Dr. Warren Blumenfeld

Dr. Warren Blumenfeld

By Warren Blumenfeld
Guest commentator

“Sticks and stones can break my bones, but names can never hurt me.” This stands as one of the great lies our culture teaches us growing up. Another myth states that bullying is simply a sign of a youthful rite of passage, that “boys will be boys” and “girls will be girls,” and that it will toughen them to better meet the demands of life.

 In a new longitudinal study conducted by Boston Children’s Hospital and published in the February 17, 2014 online issue of Pediatrics, while the results might appear rather intuitive, researchers confirmed that the longer the period of time peers bully a young person, the more severe and lasting the impact on that person’s health.

 I did not have to wait for the recent study to understand full well the long term consequences of bullying. For most of my years in school, I was continually attacked and beaten by my peers who perceived me as someone who was “different.” Names like “queer,” “little girl,” and “fag” rained down upon me like the big red dodge ball my classmates furiously hurled at one another on the schoolyard. I would not – or rather, could not – conform to the gender roles that my family and peers so clearly expected me to follow, and I regularly paid the price.

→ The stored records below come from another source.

(** *** Two messages *)

(** A part of the generated types, and the options of their fields. *)
Definition sample_types (n : string) : list StructField :=
  if decide (n = "voltha.Voltha") then
    [mkField "Version" "version" (TBasic "string"); mkField "LogicalDevices" "logical_devices" (TSlice (TPtr (TStruct "voltha.LogicalDevice")));
     mkField "Devices" "devices" (TSlice (TPtr (TStruct "voltha.Device")))]
  else if decide (n = "voltha.Device") then
    [mkField "Id" "id" (TBasic "string"); mkField "Address" "" (TInterface "voltha.isDevice_Address");
     mkField "ProxyAddress" "proxy_address" (TPtr (TStruct "voltha.Device_ProxyAddress"));
     mkField "Ports" "ports" (TSlice (TPtr (TStruct "voltha.Port"))); mkField "Flows" "flows" (TPtr (TStruct "openflow_13.Flows"))]
  else if decide (n = "voltha.Device_ProxyAddress") then
    [mkField "DeviceId" "device_id" (TBasic "string"); mkField "ChannelId" "channel_id" (TBasic "uint32")]
  else if decide (n = "voltha.Port") then
    [mkField "PortNo" "port_no" (TBasic "uint32"); mkField "Label" "label" (TBasic "string")]
  else [].
Definition sample_descriptors (n : string) : list FieldDescriptor :=
  if decide (n = "voltha.Voltha") then [mkDescriptor "version" false None; mkDescriptor "devices" true (Some "id")]
  else if decide (n = "voltha.Device") then
    [mkDescriptor "id" false None; mkDescriptor "ports" true (Some "port_no"); mkDescriptor "flows" false (Some "")]
  else [].
Definition sample_children (n : string) : gmap string ReflectedChild :=
  if decide (n = "voltha.Voltha") then
    insert_all [(mkDescriptor "devices" true (Some "id"), mkReflected (TPtr (TStruct "voltha.Device")) true "id" (Some KeyString))] ∅
  else
    insert_all [(mkDescriptor "ports" true (Some "port_no"), mkReflected (TPtr (TStruct "voltha.Port")) true "port_no" (key_from_str "uint32"));
                (mkDescriptor "flows" false (Some ""), mkReflected (TPtr (TStruct "openflow_13.Flows")) false "" None)] ∅.

(** The fields before are looked through; their types are not deep. *)
Ltac absent_tac :=
  repeat (first [apply absent_basic | apply absent_interface | apply absent_ptr
    | apply absent_slice; intros ?; try done
    | apply absent_struct; let f := fresh in let Hf := fresh in intros f Hf; simpl in Hf;
      rewrite ?elem_of_cons ?elem_of_nil in Hf; destruct_or? Hf; subst; try done; simpl]).
Ltac before_tac :=
  let g := fresh in let Hg := fresh in intros g Hg; simpl in Hg; rewrite ?elem_of_cons ?elem_of_nil in Hg;
  destruct_or? Hg; subst; try done; (split; [done | simpl; absent_tac]).
Ltac declared_tac before :=
  exists before; eexists _, _; split; [reflexivity|]; split; [done|]; split; [reflexivity | before_tac].

Lemma sample_voltha : declared_children sample_types sample_descriptors "voltha.Voltha" (sample_children "voltha.Voltha").
Proof.
  eexists. split; [|split; [|reflexivity]]; [done|]. apply Forall_singleton. simpl.
  eexists "id", _, _. split; [done|]. split; [declared_tac (take 2 (sample_types "voltha.Voltha"))|]. split; [reflexivity|].
  do 3 (split; [done|]). right. split; [done|]. exists "voltha.Device", (TBasic "string"). split; [by left|].
  split; [|done]. declared_tac (@nil StructField).
Qed.
Lemma sample_device : declared_children sample_types sample_descriptors "voltha.Device" (sample_children "voltha.Device").
Proof.
  eexists. split; [|split; [|reflexivity]]; [done|]. apply Forall_cons. split; [|apply Forall_singleton]; simpl.
  - eexists "port_no", _, _. split; [done|]. split; [declared_tac (take 3 (sample_types "voltha.Device"))|]. split; [reflexivity|].
    do 3 (split; [done|]). right. split; [done|]. exists "voltha.Port", (TBasic "uint32"). split; [by left|].
    split; [|done]. declared_tac (@nil StructField).
  - eexists "", _, _. split; [done|]. split; [declared_tac (take 4 (sample_types "voltha.Device"))|]. split; [reflexivity|].
    do 3 (split; [done|]). by left.
Qed.

Definition sample_message : GoValue :=
  VPtr (TStruct "voltha.Voltha") (VStruct "voltha.Voltha"
    [VBasic "string" "v2"; VZero (TSlice (TPtr (TStruct "voltha.LogicalDevice")));
     VSlice (TPtr (TStruct "voltha.Device")) [VPtr (TStruct "voltha.Device") (VZero (TStruct "voltha.Device"))]]).

Lemma children_fields_correct_witness : ∃ fuel cache,
  children_of_calls sample_types sample_descriptors fuel
    [sample_message; VZero (TPtr (TStruct "voltha.Device")); VZero (TPtr (TStruct "voltha.Voltha"))] ∅ =
  (Ok [sample_children "voltha.Voltha"; sample_children "voltha.Device"; sample_children "voltha.Voltha"], cache).
Proof.
  destruct (children_fields_correct sample_types sample_descriptors sample_children
    [("voltha.Voltha", sample_message); ("voltha.Device", VZero (TPtr (TStruct "voltha.Device")));
     ("voltha.Voltha", VZero (TPtr (TStruct "voltha.Voltha")))]) as [F HF].
  - intros struct cls Hin. rewrite !elem_of_cons elem_of_nil in Hin. destruct Hin as [Hin|[Hin|[Hin|[]]]]; injection Hin as -> ->;
      (split; [done|]); [apply sample_voltha | apply sample_device | apply sample_voltha].
  - exists F. apply (HF F). lia.
Defined.

(** A field of a nested message comes before a later field of the message with the
    same name. *)
Example nested_name_first :
  FindOwnerType (λ n, if decide (n = "Outer") then [mkField "Inner" "inner" (TPtr (TStruct "Inner")); mkField "Items" "items" (TSlice (TPtr (TStruct "A")))]
                      else [mkField "Items" "items" (TSlice (TPtr (TStruct "B")))])
    5 (VZero (TPtr (TStruct "Outer"))) "items" false = Some (Some (TPtr (TStruct "B"))).
Proof. reflexivity. Qed.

 This kind of bullying and policing of my gender started the very first day I entered kindergarten. In 1952 I attended public school in Bronxville, NY. As my mother dropped me off and kissed me good-bye on the cheek, I felt completely alone and began to cry. My new teacher walked up to me and said, in a somewhat detached tone of voice, “Don’t cry. Only sissies and little girls cry.” Some of the other boys overheard her, and quickly began mocking me. “The little girl wants his mommy,” one said. “What a sissy,” said another. Without a word, the teacher simply walked away. I went into the coatroom and cried, huddling in a corner by myself, until she found me.

 Not knowing what else to do at this time with what they considered as my gender non-conformity, my parents sent me to a child psychologist at the age of four until my 13th birthday because they feared that I might be gay (or to use the terminology of the day, “homosexual”), and because they were afraid for my safety.

 There was a basic routine in the “therapy” sessions. My mother took me out of school every Monday and Thursday at 11:00 to the psychologist’s office. I walked in, took off my coat, and put it on the hook behind the door. The psychologist then asked me if there was anything in particular I wanted to discuss. I invariably said “no.” Since I did not understand why I was there in the first place, I surely did not trust him enough to talk candidly.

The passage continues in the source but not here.